Dataset records Start Marker

Lemma slice_ok src at_ n :
  0 <= at_ -> 0 <= n -> at_ + n <= Z.of_nat (length src) ->
  slice src at_ n = Ok (take (Z.to_nat n) (drop (Z.to_nat at_) src)).
Proof.
  intros. unfold slice. destruct (Z.leb_spec 0 at_), (Z.leb_spec 0 n); try lia.
  destruct (Z.leb_spec (at_ + n) (Z.of_nat (length src))); [done | lia].
Qed.

Lemma take_blit buf off l b : blit buf off l = Ok b ->
  take (Z.to_nat (off + Z.of_nat (length l))) b = take (Z.to_nat off) buf ++ l.
Proof.
  unfold blit. destruct (_ && _) eqn:E; [| done]. intros [= <-].
  apply andb_prop in E as [E1%Z.leb_le E2%Z.leb_le]. rewrite app_assoc.
  apply take_app_length'. rewrite length_app, length_take. lia.
Qed.

Lemma wr_blit (l : list Z) i v : wr l i v = blit l i [v].
Proof.
  unfold wr, blit. cbn [length].
  destruct (Z.leb_spec 0 i), (Z.ltb_spec i (Z.of_nat (length l))),
    (Z.leb_spec (i + Z.of_nat 1) (Z.of_nat (length l))); cbn [andb]; try (done || lia).
  f_equal. rewrite insert_take_drop by lia. cbn. by rewrite Nat.add_1_r.
Qed.

Lemma Forall_blit (P : Z -> Prop) dst at_ src dst' :
  blit dst at_ src = Ok dst' -> Forall P dst -> Forall P src -> Forall P dst'.
Proof.
  unfold blit. destruct (_ && _); [| done]. intros [= <-] Hd Hs.
  apply Forall_app. split; [by apply Forall_take |].
  apply Forall_app. split; [done | by apply Forall_drop].
Qed.

Lemma flag_bit v k : 0 <= k -> flag v (1 ≪ k) = Z.testbit v k.
Proof.
  intros Hk. unfold flag. rewrite Z.shiftl_1_l.
  destruct (Z.testbit v k) eqn:E.
  - destruct (Z.eqb_spec (v .& 2 ^ k) 0) as [E0 |]; [| done].
    apply (f_equal (fun z => Z.testbit z k)) in E0.
    rewrite Z.land_spec, E, Z.pow2_bits_true, Z.testbit_0_l in E0 by done. done.
  - destruct (Z.eqb_spec (v .& 2 ^ k) 0) as [| E0]; [done |]. destruct E0.
    apply Z.bits_inj'. intros i Hi. rewrite Z.land_spec, Z.testbit_0_l.
    destruct (decide (i = k)) as [-> | Hne]; [by rewrite E |].
    rewrite Z.pow2_bits_false by lia. apply andb_false_r.
Qed.

(** The top bit of a word decides its sign. *)
Lemma testbit_top w v : 0 <= w -> in_u (w + 1) v -> Z.testbit v w = (2 ^ w <=? v).
Proof.
  intros Hw [H0 H1]. rewrite Z.pow_add_r in H1 by lia.
  assert (0 < 2 ^ w) by (by apply Z.pow_pos_nonneg).
  rewrite Z.testbit_eqb by done. destruct (Z.leb_spec (2 ^ w) v).
  - rewrite Z.eqb_eq. replace (v / 2 ^ w) with 1; [done |].
    apply (Z.div_unique v (2 ^ w) 1 (v - 2 ^ w)); lia.
  - by rewrite Z.div_small by lia.
Qed.

(** ** Counting loops

    [mfor l f s] is the loop that runs [f x] for every [x] of [l] in order; a
    loop [for (i = a; i < b; i++)] runs over [seqZ a (b - a)]. *)

Fixpoint mfor {A S} (l : list A) (f : A -> S -> outcome S) (s : S) : outcome S :=
  match l with
  | [] => Ok s
  | x :: l => s ← f x s; mfor l f s
  end.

Dataset records End Marker

Exercise directions: Please transcribe the material line by line, exactly, from its opening line through the line that contains "unfold blit. destruct (_ && _) eqn:E;".

Exercise output:
Lemma slice_ok src at_ n :
  0 <= at_ -> 0 <= n -> at_ + n <= Z.of_nat (length src) ->
  slice src at_ n = Ok (take (Z.to_nat n) (drop (Z.to_nat at_) src)).
Proof.
  intros. unfold slice. destruct (Z.leb_spec 0 at_), (Z.leb_spec 0 n); try lia.
  destruct (Z.leb_spec (at_ + n) (Z.of_nat (length src))); [done | lia].
Qed.

Lemma take_blit buf off l b : blit buf off l = Ok b ->
  take (Z.to_nat (off + Z.of_nat (length l))) b = take (Z.to_nat off) buf ++ l.
Proof.
  unfold blit. destruct (_ && _) eqn:E; [| done]. intros [= <-].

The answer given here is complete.